You might want to check to make sure whether or not your regular health insurance would cover the procedure. I think my extractions were covered by my health insurance and not my dental insurance, since it was done by an oral surgeon and not a dentist.
posted by that girl at 8:59 PM on September 13, 2010 [1 favorite]


It sounds like you have the estimate from the dentist in writing. The question, then, is who made the mistake: Aetna or the dentist? Contact your local government officials who oversee such things, let them know that you have a dentist estimate that shows the out-of-pocket and insurance coverage on which you based your decision to proceed with treatment, and now the dentist is billing you more because the coverage doesn't match their estimate, even though they did the coverage research. Then ask which of the two parties you should be pursuing, as far as the laws in your area.
posted by davejay at 9:06 PM on September 13, 2010


tmason: "The letter I have from the oral surgeon states that their office requested, from Aetna, specific codes for coverage and that they were given exact amounts that Aetna would pay them. (I have a copy of the form with these numbers on it). The oral surgeon's office maintains that "we were never told there was no coverage for these services"."
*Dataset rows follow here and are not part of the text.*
Lemma negative_merge_ok canonical n c : negative_ok canonical UINT32_MAX n -> negative_ok canonical UINT32_MAX c -> n_valid c = true ->
  negative_ok canonical UINT32_MAX (negative_merge n c).
Proof.
  intros Hn Hc Hv. unfold negative_merge. if_as E; [done|]. apply orb_false_iff in E as [E1 E2]. case_bool_decide as Heq; [|done].
  destruct Hn as [->|(V1 & N1 & Z1 & M1 & R1 & F1)]; [done|]. destruct Hc as [->|(V2 & N2 & Z2 & M2 & R2 & F2)]; [done|].
  right. cbn [n_valid n_owner n_minimum n_record_ttl n_effective_ttl]. do 3 (split; [done|]). unfold UINT32_MAX.
  split; [if_as E; lia|]. split; [if_as E; lia|]. destruct (n_minimum c <? n_minimum n), (n_record_ttl c <? n_record_ttl n); if_as E; lia.
Qed.

Lemma negative_loop_ok response canonical indexes n : is_bytes (msg_data response) -> negative_ok canonical UINT32_MAX n ->
  match negative_loop response canonical indexes n with Next n' => negative_ok canonical UINT32_MAX n' | Return _ => True | Oob => False end.
Proof.
  intros Hb. revert n. induction indexes as [|i indexes IH]; intros n Hn; cbn [negative_loop]; [done|].
  destruct (ns_parserr response ns_s_ns (Z.of_nat i)) as [a|] eqn:Ep; [|done]. if_as E1; [by apply IH|].
  pose proof (negative_record_ok response a (parserr_record _ _ _ _ Ep) Hb) as Hr.
  destruct (dns_negative_record_parse response a) as [c|e|]; [|done..]. cbn [catch mbind run_bind].
  destruct Hr as (V & N & M & R & F). destruct (resolver_name_encloses _ _) eqn:Ee; cbn [negb]; [|by apply IH]. apply IH, negative_merge_ok; [done| |done].
  right. do 5 (split; [done|]). unfold UINT32_MAX. lia.
Qed.

Lemma cname_ttl_min_is l : dns_cname_ttl_min l = chain_ttl l.
Proof.
  unfold dns_cname_ttl_min, chain_ttl. generalize UINT32_MAX. induction l as [|c l IH]; intros v; [done|]. cbn [fold_left fmap list_fmap foldl].
  rewrite IH. f_equal. if_as E; lia.
Qed.

Lemma chain_ttl_range l : Forall cname_ok l -> 0 <= chain_ttl l < 2 ^ 32.
Proof.
  intros Hl. unfold chain_ttl. assert (Hg : forall v, 0 <= v < 2 ^ 32 -> 0 <= foldl Z.min v (c_ttl <$> l) < 2 ^ 32); [|by apply Hg].
  induction Hl as [|c l (_ & _ & Ht) _ IH]; intros v Hv; [done|]. cbn [fmap list_fmap foldl]. apply IH. lia.
Qed.

Lemma negative_lower canonical start ttl n : negative_ok canonical start n -> 0 <= ttl <= start ->
  negative_ok canonical ttl (if n_valid n && (ttl <? n_effective_ttl n)
    then {| n_effective_ttl := ttl; n_minimum := n_minimum n; n_owner := n_owner n; n_record_ttl := n_record_ttl n; n_valid := n_valid n |} else n).
Proof.
  intros [->|(V & N & Ze & M & R & F)] Ht; [by left|]. rewrite V. cbn [andb]. right.
  if_as E; cbn [n_valid n_owner n_minimum n_record_ttl n_effective_ttl]; (do 5 (split; [done|])); lia.
Qed.

Lemma negative_parse_ok response canonical cnames : is_bytes (msg_data response) -> Forall cname_ok cnames ->
  match dns_negative_response_parse response canonical cnames dns_negative_record_zero with
  | Next n => negative_ok canonical (chain_ttl cnames) n
  | Return _ => True
  | Oob => False
  end.
Proof.
  intros Hb Hc. unfold dns_negative_response_parse. if_as E; [done|].
  pose proof (negative_loop_ok response canonical (seq 0 (Z.to_nat (ns_msg_count response ns_s_ns))) dns_negative_record_zero Hb ltac:(by left)) as Hn.
  destruct (negative_loop _ _ _ _) as [n|e|]; [|done..]. cbn [mbind run_bind]. rewrite cname_ttl_min_is. apply (negative_lower _ UINT32_MAX); [done|].
  pose proof (chain_ttl_range _ Hc). unfold UINT32_MAX. lia.
Qed.

(** ** Parsed responses *)

Section results.
Context {A R : Type} (k : record_kind A R) (good : A -> Prop) (fits : Z -> R -> Prop) (Hk : kind_ok k good fits).

(** A response that answers a question: a chain of aliases, its end, and the records there. *)
Definition answers (status : dns_parse_status) (r : dns_result R) : Prop :=
  let cnames := default [] (d_cnames r) in
  chained (d_question r) cnames /\ d_canonical r = chain_end (d_question r) cnames /\ normal (d_canonical r) /\ len cnames <= 16 /\
  negative_ok (d_canonical r) (chain_ttl cnames) (d_negative r) /\
  d_rcode r = (if decide (status = DNS_PARSE_NXDOMAIN) then ns_r_nxdomain else ns_r_noerror) /\
  match status with
  | DNS_PARSE_OK => d_negative r = dns_negative_record_zero /\ exists l, d_records r = Some l /\ 0 < len l <= k_limit k /\ Forall (fits (chain_ttl cnames)) l
  | DNS_PARSE_ALIAS_ONLY => d_negative r = dns_negative_record_zero /\ d_records r = None /\ 0 < len cnames
  | _ => d_records r = None
  end.

(** Each status with its result: the errors leave none, a response with another code only
    its question and the code. *)
Definition parse_ok (query : bytes) (status : dns_parse_status) (r : dns_result R) : Prop :=
  match status with
  | DNS_PARSE_OK | DNS_PARSE_ALIAS_ONLY | DNS_PARSE_NODATA | DNS_PARSE_NXDOMAIN =>
      normal (d_question r) /\ dns_name_equal (Some (d_question r)) (Some query) = true /\ answers status r
  | DNS_PARSE_RCODE_ERROR =>
      normal (d_question r) /\ dns_name_equal (Some (d_question r)) (Some query) = true /\ 0 < d_rcode r < 16 /\ d_rcode r <> ns_r_nxdomain /\
      r = {| d_question := d_question r; d_canonical := []; d_cnames := None; d_negative := dns_negative_record_zero; d_rcode := d_rcode r; d_records := None |}
  | _ => r = dns_result_zero
  end.

Lemma response_open_ok message query id type :
  match response_open (Some message) (Some query) id type with
  | Next (response, question) => msg_data response = message /\ 0 <= ns_f_rcode response < 16 /\ (forall s, 0 <= ns_msg_count response s < 2 ^ 16) /\
      normal question /\ dns_name_equal (Some question) (Some query) = true
  | Return e => e = DNS_PARSE_BAD_ARGUMENT \/ e = DNS_PARSE_MALFORMED \/ e = DNS_PARSE_TRUNCATED
  | Oob => False
  end.
Proof.
  unfold response_open. if_as E1; [by left|]. destruct (ns_initparse message) as [m|] eqn:Ei; [|by right; left].
  destruct (initparse_message _ _ Ei) as (Hm & Hr & Hc). if_as E2; [by right; left|]. if_as E3; [by right; left|]. if_as E4; [by right; right|].
  destruct (ns_parserr m ns_s_qd 0) as [q|] eqn:Ep; [|by right; left]. if_as E5; [by right; left|].
  destruct (parserr_record _ _ _ _ Ep) as (Hn & _). destruct (normalize_presentation _ Hn) as (t & -> & Ht & _).
  destruct (dns_name_equal _ _) eqn:E6; cbn [negb]; [|by right; left]. done.
Qed.

Lemma filter_good current records : Forall good records -> Forall good (List.filter (fun a => owned_by current (k_owner k a)) records).
Proof. intros H1. apply list.Forall_forall. intros a Ha. apply list_elem_of_In, List.filter_In in Ha as [Ha _]. eapply list.Forall_forall; [done|by apply list_elem_of_In]. Qed.

Lemma chain_build_ok alloc records cnames r : Forall good records -> Forall cname_ok cnames -> len records <= k_limit k -> normal (d_question r) ->
  d_negative r = dns_negative_record_zero -> d_records r = None ->
  match chain_build k alloc records cnames r with
  | Next (status, r') => d_question r' = d_question r /\ d_rcode r' = d_rcode r /\ d_negative r' = dns_negative_record_zero /\
      (status = DNS_PARSE_OK \/ status = DNS_PARSE_ALIAS_ONLY \/ status = DNS_PARSE_NODATA) /\
      let chain := default [] (d_cnames r') in
      chained (d_question r) chain /\ d_canonical r' = chain_end (d_question r) chain /\ normal (d_canonical r') /\ len chain <= 16 /\
      match status with
      | DNS_PARSE_OK => exists l, d_records r' = Some l /\ 0 < len l <= k_limit k /\ Forall (fits (chain_ttl chain)) l
      | DNS_PARSE_ALIAS_ONLY => d_records r' = None /\ 0 < len chain
      | _ => d_records r' = None
      end
  | Return e => e = DNS_PARSE_MALFORMED \/ e = DNS_PARSE_LIMIT \/ e = DNS_PARSE_MEMORY
  | Oob => False
  end.
Proof.
  intros Hr Hc Hl Hn Hneg Hrec. unfold chain_build. if_as E; [by right; right|].
  pose proof (chain_loop_built chain_fuel (d_question r) (k_owner k <$> records) cnames (d_question r) [] UINT32_MAX Hc Hn) as Hb.
  specialize (Hb ltac:(done) eq_refl eq_refl ltac:(done) ltac:(done)).
  assert (Hnil : (len cnames =? 0) = true -> chain_loop chain_fuel (k_owner k <$> records) cnames (d_question r) [] UINT32_MAX = Next (d_question r, [], UINT32_MAX)).
  { intros H0. by rewrite (nil_length_inv cnames) by lia. }
  destruct (chain_loop _ _ _ _ _ _) as [[[current chain] ttl]|e|]; [|destruct Hb as [->| ->]; [by left|by right; left]|done].
  destruct Hb as (Hch & Hcur & Hnc & Httl & Hlen). cbn [mbind run_bind].
  assert (Hd : default [] (if len cnames =? 0 then None else Some chain) = chain).
  { destruct (len cnames =? 0); [|done]. by injection (Hnil eq_refl) as _ <- _. }
  set (matching := List.filter _ records). assert (Hm : Forall good matching) by (by apply filter_good).
  assert (Hml : len matching <= len records) by (pose proof (List.filter_length_le (fun a => owned_by current (k_owner k a)) records); unfold matching; lia).
  if_as E2.
  - cbn [d_question d_canonical d_cnames d_negative d_rcode d_records]. rewrite Hd. do 3 (split; [done|]).
    split; [if_as E3; [by right; right|by right; left]|]. do 4 (split; [done|]). if_as E3; [done|]. split; [done|lia].
  - if_as E3; [by right; right|]. cbn [d_question d_canonical d_cnames d_negative d_rcode d_records]. rewrite Hd. do 3 (split; [done|]).
    split; [by left|]. do 4 (split; [done|]). eexists. split; [done|]. rewrite length_map. split; [lia|]. rewrite <- Httl. apply list.Forall_forall.
    intros x Hx. apply list_elem_of_In, in_map_iff in Hx as (a & <- & Ha). apply (ko_record _ _ _ Hk).
    + eapply list.Forall_forall; [done|by apply list_elem_of_In].
    + rewrite Httl. apply chain_ttl_range. by eapply chained_ok.
Qed.

Lemma negative_finish_ok response status rcode canonical cnames : is_bytes (msg_data response) -> Forall cname_ok cnames ->
  rcode = ns_r_noerror \/ rcode = ns_r_nxdomain -> status = DNS_PARSE_OK \/ status = DNS_PARSE_ALIAS_ONLY \/ status = DNS_PARSE_NODATA ->
  match negative_finish response status rcode canonical cnames dns_negative_record_zero with
  | Next (status', n) => negative_ok canonical (chain_ttl cnames) n /\
      (if rcode =? ns_r_nxdomain then status <> DNS_PARSE_OK /\ status' = DNS_PARSE_NXDOMAIN
       else status' = status /\ (status = DNS_PARSE_NODATA \/ n = dns_negative_record_zero))
  | Return e => e = DNS_PARSE_MALFORMED \/ e = DNS_PARSE_LIMIT
  | Oob => False
  end.
Proof.
  intros Hb Hc Hrc Hst. pose proof (negative_parse_ok response canonical cnames Hb Hc) as Hn. unfold negative_finish.
  destruct (dns_negative_response_parse _ _ _ _) as [n|e|]; [| |done]; cbn [catch mbind run_bind];
    destruct Hst as [->|[->| ->]], Hrc as [->| ->]; cbn [Z.eqb Pos.eqb ns_r_noerror ns_r_nxdomain];
    first [by left|by (split; [by left|split; [done|by right]])|by (split; [done|split; [done|by left]])|by split|by (destruct e; [left|right|left])].
Qed.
Is the form you have from your oral surgeon or is it from Aetna? If it is on Aetna letterhead or even an email from an Aetna employee then I would guess you have grounds to sue. Bring any direct evidence (not just the word of your oral surgeon) to a Lawyer or try your luck in small claims court.
posted by Bonzai at 9:44 PM on September 13, 2010


@Bonzai: the letter is from the oral surgeon. Aetna denies everything.

@mmisterbrandt: Yes. The oral surgeon made it clear that they called Aetna on my behalf (after taking my insurance car) to discuss my specific plan and they said "your plan covers this much, here's the difference".
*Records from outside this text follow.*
(* ===== verification/HelperServes.v ===== *)
(** * What the resolver helper sends

    The result of every lookup is a coherent response to the request, so that the
    packets the helper sends are accepted by the assembly of the parent, which ends with
    the result of the lookup. *)

From S2P Require Import Prelude Proxy TimeUtil ResolverUtil Cache Ipc IpcAssembly Dns DnsCoherent Helper.
From stdpp Require Import gmap.
#[local] Open Scope Z_scope.

(** ** Results as responses *)

Definition begin_of {R} (q : resolver_ipc_request) (now : timespec) (status : resolver_ipc_lookup_status) (r : dns_result R) : resolver_ipc_response_begin := {|
  b_canonical_name := d_canonical r; b_cname_count := count_of (d_cnames r); b_completed_at := now; b_negative := d_negative r;
  b_query_class := q_query_class q; b_query_id := q_query_id q; b_query_type := q_query_type q; b_question_name := d_question r;
  b_rcode := d_rcode r; b_record_count := count_of (d_records r); b_status := status |}.

(** The assembly of the request, in the parent. *)
Definition assembly_of (handle : Z) (q : resolver_ipc_request) : resolver_ipc_assembly :=
  fresh_assembly handle (q_query_name q) (q_query_type q) (q_query_id q).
@davejay: Yes, exactly. Good thinking!

Thanks, everyone. I'll use some of these ideas going forward.
posted by tmason at 3:44 AM on September 14, 2010


I am not sure if there is much that you can do now, but you might continue trying to work with your insurance company. The squeaky wheel may get the grease.
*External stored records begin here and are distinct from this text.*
#[export] Instance helper_failure_eq_dec : EqDecision resolver_supervisor_helper_failure.
Proof. solve_decision. Defined.
#[export] Instance helper_recovery_eq_dec : EqDecision resolver_supervisor_helper_recovery.
Proof. solve_decision. Defined.
#[export] Instance helper_state_eq_dec : EqDecision resolver_supervisor_helper_state.
Proof. solve_decision. Defined.
#[export] Instance job_state_eq_dec : EqDecision resolver_supervisor_job_state.
Proof. solve_decision. Defined.
#[export] Instance priority_eq_dec : EqDecision resolver_supervisor_priority.
Proof. solve_decision. Defined.
#[export] Instance schedule_status_eq_dec : EqDecision resolver_supervisor_schedule_status.
Proof. solve_decision. Defined.
#[export] Instance dns_outcome_eq_dec : EqDecision resolver_supervisor_dns_outcome.
Proof. solve_decision. Defined.
#[export] Instance publish_status_eq_dec : EqDecision resolver_cache_publish_status.
Proof. solve_decision. Defined.

Record resolver_supervisor_completion := {
  co_entry : option Z; co_publication : resolver_cache_publish_status; co_response : resolver_ipc_assembly_result;
}.
Definition completion_zero : resolver_supervisor_completion :=
  {| co_entry := None; co_publication := RESOLVER_CACHE_PUBLISH_STORED; co_response := result_zero |}.

Record resolver_supervisor_observation_degraded := {
  dg_backoff_milliseconds : Z; dg_cycle_id : Z; dg_failure : resolver_supervisor_helper_failure; dg_failure_count : Z; dg_observed_at : timespec;
  dg_process_id : Z; dg_slot : nat;
}.
Record resolver_supervisor_observation_recovered := {
  rv_cycle_id : Z; rv_degraded_at : timespec; rv_failure_count : Z; rv_last_failure : resolver_supervisor_helper_failure; rv_observed_at : timespec;
  rv_process_id : Z; rv_recovery : resolver_supervisor_helper_recovery; rv_slot : nat;
}.
(** The union with the tag that selects its member. *)
Inductive resolver_supervisor_observation :=
  | RESOLVER_SUPERVISOR_OBSERVATION_DEGRADED (degraded : resolver_supervisor_observation_degraded)
  | RESOLVER_SUPERVISOR_OBSERVATION_RECOVERED (recovered : resolver_supervisor_observation_recovered).

(** The counters of [resolver_supervisor_metrics_attempt], [.._schedule] and [.._helper]. *)
Inductive attempt_counter :=
  | attempt_abandoned_shutdown | completion_abandoned_shutdown | completion_enqueued | completion_taken | attempt_dispatched
  | attempt_failure (failure : resolver_supervisor_helper_failure) | jobs_complete_current | jobs_dispatched_current
  | orphan_response (outcome : resolver_supervisor_dns_outcome) | attempt_response (outcome : resolver_supervisor_dns_outcome) | retry_scheduled.
Inductive schedule_counter :=
  | limit_background_admission | limit_entry_reference | limit_interest_count | limit_total_admission
  | schedule_status (status : resolver_supervisor_schedule_status).
Inductive helper_counter :=
  | helper_failure (failure : resolver_supervisor_helper_failure) | observation_dropped | helper_recovery (recovery : resolver_supervisor_helper_recovery)
  | spawn_attempt | spawn_success | state_current (state : resolver_supervisor_helper_state).
Inductive supervisor_counter :=
  | Attempt (query : metrics_query_type) (counter : attempt_counter)
  | Schedule (priority : resolver_supervisor_priority) (query : metrics_query_type) (counter : schedule_counter)
  | HelperPool (counter : helper_counter).
#[export] Instance attempt_counter_eq_dec : EqDecision attempt_counter.
Proof. solve_decision. Defined.
#[export] Instance schedule_counter_eq_dec : EqDecision schedule_counter.
Proof. solve_decision. Defined.
#[export] Instance helper_counter_eq_dec : EqDecision helper_counter.
Proof. solve_decision. Defined.
#[export] Instance supervisor_counter_eq_dec : EqDecision supervisor_counter.
Proof. solve_decision. Defined.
In the future, get a written pre-authorization of benefits, or something similar.

Don't screw your oral surgeon - I'm already surprised that he didn't make you pre-pay. You may be able to settle with them for a cash discount if your insurance doesn't cover it at all.
posted by iknowizbirfmark at 6:10 AM on September 14, 2010



So Aetna says they have a recording of the call with your surgeon's office, and that they did not provide numbers. But your surgeon's office says they did - and even gave you the specific numbers.

I am not a laywer, but if this was me I would sue the insurance company in small claims court, file for discovery. Either Aetna is lying or your dentist is lying. If Aetna is not lying, then sue your surgeon.
posted by An algorithmic dog at 7:28 AM on September 14, 2010


@iknowizbirfmark: I prepaid the $600 they told me it would cost. Why would I have prepaid $3,600 that neither of us had any indication would pop up?
posted by tmason at 12:05 PM on September 14, 2010


Seconding what others have said, namely that you may be able to negotiate the bill down to what insurance would have paid, rather than the list price for the procedure. Be polite and explain the situation if you have to, and then ask for a reduced rate. The worst that can happen is they say no.
posted by zippy at 7:53 PM on September 14, 2010


Able was I ere I saw Aetna.
posted by dott8080 at 8:14 PM on September 14, 2010


Why would I have prepaid $3,600 that neither of us had any indication would pop up?

Many oral surgeons and dentists will require you to prepay everything so that you can't not pay the bill is the insurance coverage turns out to be different than expected.